Starting a business is often described as a leap into the void. But for this jump not to turn into a free fall, it is not enough to have a “good idea”. Behind the gleaming success stories of economic magazines hide thousands of failures, often caused by the same mechanisms.
By talking with buyers, mentors and seasoned entrepreneurs, we realize that the error is not in the action, but often in the preparation or posture. Here is a breakdown of the most common pitfalls to stay on course during your first year of launch.
1. Wanting a perfect product before launching
This is undoubtedly the most common trap: the “tunnel” effect. You lock yourself in your office for six months, tweaking each button on your application or each line in your catalog, to finally release a product that no one wants.
The risk: Wasting valuable time and upfront capital on unnecessary features.
The advice: Adopt the philosophy of Minimum Viable Product (MVP). Release an imperfect but functional version. It is the feedback from the field that should shape your offer, not your personal certainties. If you’re not a little ashamed of the first version of your product, then you released it too late.
2. Underestimate the need for working capital
Many entrepreneurs focus on the initial investment (purchase of stock, equipment, website) but forget the “during”. A company that makes sales can still go bankrupt if its cash flow runs dry.
The risk: Cessation of payment. Customer payment deadlines, falling social charges and unforeseen events can quickly suffocate a young structure. The advice: Build a rigorous management dashboard from day one. Always plan for a “safety pocket” equivalent to three or six months of operation. In entrepreneurship, cash is king; he is your oxygen.
3. Partnering for the wrong reasons
Entrepreneurship is a solitary adventure, and the temptation is great to join forces for reassurance or to fill a budget gap. However, a bad partner is the number one cause of death for startups.
The risk: Divergent visions that paralyze the company or exhausting human conflicts.
The advice: We do not join together out of friendship, but out of complementarity. If you are a commercial profile, look for a technical or operational profile. Above all, do not skip a clear partners’ agreement from the start, drawn up by a professional. It defines who does what and how we part ways if things go wrong.
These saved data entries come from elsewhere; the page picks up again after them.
Lemma spot_check_divisor_nonzero_witness :
  exists q, spot_check_proxies (fun i => i) (fun _ => PTrue)
              [raw_a1; raw_b1; raw_c1] 5 = Ok q.
Proof.
  destruct spot_check_divisor_nonzero as [Hdef _].
  destruct (Hdef (fun i => i) (fun _ => PTrue) [raw_a1; raw_b1; raw_c1] 5%Z)
    as (sample & q & _ & _ & _ & _ & Hq).
  - discriminate.
  - lia.
  - exists q. exact Hq.
Defined.

(** ** The fetch orchestrator *)

Lemma fetch_step_eq (st : list Proxy * gmap string string) (name : string)
    (o : outcome) :
  fetch_step st (name, o) =
  (fst st ++ records_of o, <[name := status_of o]> (snd st)).
Proof.
  destruct st as [all_proxies st], o as [proxies | exc]; simpl;
    [ | rewrite app_nil_r]; reflexivity.
Qed.

Lemma status_of_ok (o : outcome) : status_of o = "ok"%string <-> succeeded o.
Proof.
  destruct o as [proxies | exc]; simpl.
  - split; [intros _; exists proxies; reflexivity | reflexivity].
  - split; [discriminate | intros (proxies & H); discriminate H].
Qed.

Lemma merge_total (all : list Proxy) :
  exists out, _merge_and_deduplicate all = Ok out.
Proof.
  destruct (merge_char all) as (pre & Hout & _). eauto.
Qed.

(** The raw concatenation is not what the orchestrator returns: two feeds
    reporting the same endpoint yield one merged, scored record. *)
Lemma fetch_all_sources_not_concatenation :
  ~ exists status,
      fetch_all_sources (Ok [raw_a1]) (Ok [raw_a2])
        (Raise (OtherError "TimeoutError"))
      = Ok ([raw_a1] ++ [raw_a2], status).
Proof.
  intros (status & H).
  apply (f_equal (fun res => match res with
                             | Ok (merged, _) => length merged
                             | Raise _ => O
                             end)) in H.
  vm_compute in H. discriminate H.
Qed.

(** C6, as amended. Whatever the three adapters do, the orchestrator
    returns the merge of the concatenated record lists of the adapters that
    succeeded, and a status map whose entry for each source is "ok" exactly
    when that adapter succeeded (even with no record) and "error: <kind>"
    otherwise; each adapter contributes its own records and status
    independently of the others. *)
Theorem fetch_all_sources_isolated (proxifly vakhov clearproxy : outcome) :
  exists merged status,
    fetch_all_sources proxifly vakhov clearproxy = Ok (merged, status)
    /\ _merge_and_deduplicate
         (records_of proxifly ++ records_of vakhov ++ records_of clearproxy)
       = Ok merged
    /\ status !! "proxifly"%string = Some (status_of proxifly)
    /\ status !! "vakhov"%string = Some (status_of vakhov)
    /\ status !! "clearproxy"%string = Some (status_of clearproxy)
    /\ (status !! "proxifly"%string = Some "ok"%string <-> succeeded proxifly)
    /\ (status !! "vakhov"%string = Some "ok"%string <-> succeeded vakhov)
    /\ (status !! "clearproxy"%string = Some "ok"%string
        <-> succeeded clearproxy)
    /\ (forall exc, proxifly = Raise exc ->
          status !! "proxifly"%string
          = Some ("error: " +:+ exn_name exc)%string)
    /\ (forall exc, vakhov = Raise exc ->
          status !! "vakhov"%string = Some ("error: " +:+ exn_name exc)%string)
    /\ (forall exc, clearproxy = Raise exc ->
          status !! "clearproxy"%string
          = Some ("error: " +:+ exn_name exc)%string).
Proof.
  destruct (merge_total
              (records_of proxifly ++ records_of vakhov ++ records_of clearproxy))
    as (merged & Hm).
  exists merged. eexists.
  split.
  { unfold fetch_all_sources, fetchers. cbn [fold_left].
    rewrite !fetch_step_eq. cbn [fst snd app].
    rewrite <- app_assoc, Hm. reflexivity. }
  split; [exact Hm | ].
  assert (H1 : (<["clearproxy"%string := status_of clearproxy]>
                 (<["vakhov"%string := status_of vakhov]>
                    (<["proxifly"%string := status_of proxifly]>
                       (∅ : gmap string string))))
               !! "proxifly"%string = Some (status_of proxifly)).
  { rewrite !lookup_insert_ne by discriminate. apply lookup_insert_eq. }
  assert (H2 : (<["clearproxy"%string := status_of clearproxy]>
                 (<["vakhov"%string := status_of vakhov]>
                    (<["proxifly"%string := status_of proxifly]>
                       (∅ : gmap string string))))
               !! "vakhov"%string = Some (status_of vakhov)).
  { rewrite lookup_insert_ne by discriminate. apply lookup_insert_eq. }
  assert (H3 : (<["clearproxy"%string := status_of clearproxy]>
                 (<["vakhov"%string := status_of vakhov]>
                    (<["proxifly"%string := status_of proxifly]>
                       (∅ : gmap string string))))
               !! "clearproxy"%string = Some (status_of clearproxy)).
  { apply lookup_insert_eq. }
  rewrite H1, H2, H3.
  repeat split; try (intros exc ->; reflexivity);
    try (intros H; apply status_of_ok; congruence);
    try (intros H; apply status_of_ok in H; congruence).
Qed.

(** ** The cache and the refresh cycle *)

(** C7. [update] replaces the records, the status map and the capture
    timestamp (by the current time) and leaves the spot-check ratio as it
    was. *)
Theorem update_frame (self : ProxyCache) (now : Q) (r : list Proxy)
    (s : gmap string string) :
  proxies (update self now r s) = r
  /\ source_status (update self now r s) = s
  /\ cached_at (update self now r s) = now
  /\ spot_check_success_rate (update self now r s)
     = spot_check_success_rate self.
Proof. repeat split. Qed.

Lemma is_empty_false (cache : ProxyCache) :
  proxies cache <> [] -> is_empty cache = false.
Proof.
  unfold is_empty. destruct (proxies cache); [congruence | reflexivity].
Qed.

(** C3. A cycle that yields no merged record while the cache holds records
    leaves the records, the capture timestamp and the spot-check ratio of
    the cache unchanged and replaces only its status map by the new one. *)
Theorem refresh_keeps_stale (sample_size : Z) (w : world)
    (cache : ProxyCache) (status : gmap string string) :
  fetch_all_sources (w_proxifly w) (w_vakhov w) (w_clearproxy w)
    = Ok ([], status) ->
  proxies cache <> [] ->
  refresh_cache sample_size w cache = set_source_status cache status
  /\ proxies (refresh_cache sample_size w cache) = proxies cache
  /\ cached_at (refresh_cache sample_size w cache) = cached_at cache
  /\ spot_check_success_rate (refresh_cache sample_size w cache)
     = spot_check_success_rate cache
  /\ source_status (refresh_cache sample_size w cache) = status.
Proof.
  intros Hfetch Hne.
  assert (E : refresh_cache sample_size w cache = set_source_status cache status).
  { unfold refresh_cache. rewrite Hfetch, (is_empty_false _ Hne). reflexivity. }
  rewrite E. repeat split.
Qed.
4. Neglecting the commercial aspect in favor of expertise
Many designers are excellent technicians or brilliant creatives, but poor salespeople. They believe that the quality of their work will be enough to bring in customers. This is a dangerous illusion.
The risk: Have the best product in the world that no one buys. The advice: Spend at least 50% of your time on business development and marketing. Today, master the social selling or the network is no longer an option. You must be the first ambassador of your brand. If selling scares you, train or delegate, but don’t ignore it.
5. Wanting to do everything yourself
The “superhero” syndrome threatens every founder. We want to manage accounting, design, customer service and strategy. Result ? We burn out and become the bottleneck in our own business.
The risk: Burn-out and a loss of strategic lucidity. The advice: Learn to delegate low-value-added tasks. Whether via automation tools, freelancers or experts (accountants, lawyers), your role is to stay “on” the company (the strategy) and not just “in” the company (execution).
6. Ignoring regulatory and environmental developments
In a rapidly changing economic world, particularly in Europe, ignoring the legislative framework can be costly. Sustainability and reporting issues are no longer reserved for large groups.
The risk: Finding yourself out of the game during contracts with large contractors or suffering administrative sanctions. The advice: Stay on constant alert. Integrating the principles of social responsibility (CSR) from the genesis of your project is not just a question of ethics, it is a major competitive advantage for attracting clients and talents.
7. Forgetting to test your market (for real)
“My friends think this is a great idea” is not market research. Your loved ones love you and don’t want to hurt you.
The risk: Entering a saturated or non-existent market. The advice: Go and confront your idea with strangers, ideally your target customers. Ask open-ended questions: what are their current problems? How much are they paying today to solve this problem? An intention to purchase is worthless until the customer takes out their bank card.
Conclusion: The learner’s posture
Entrepreneurship is not an exact science, it is a lifelong learning process. The biggest mistake would ultimately be to believe that we know everything.
Successfully launching your business requires a subtle blend of fierce determination and deep humility in the face of market realities. By avoiding these seven pitfalls, you don’t guarantee success (no one can), but you give yourself the means to stay in the race long enough for your vision to reach its audience.
Keep in mind that each failure is additional data for your next success. The important thing is not to never fall, but to fall forward.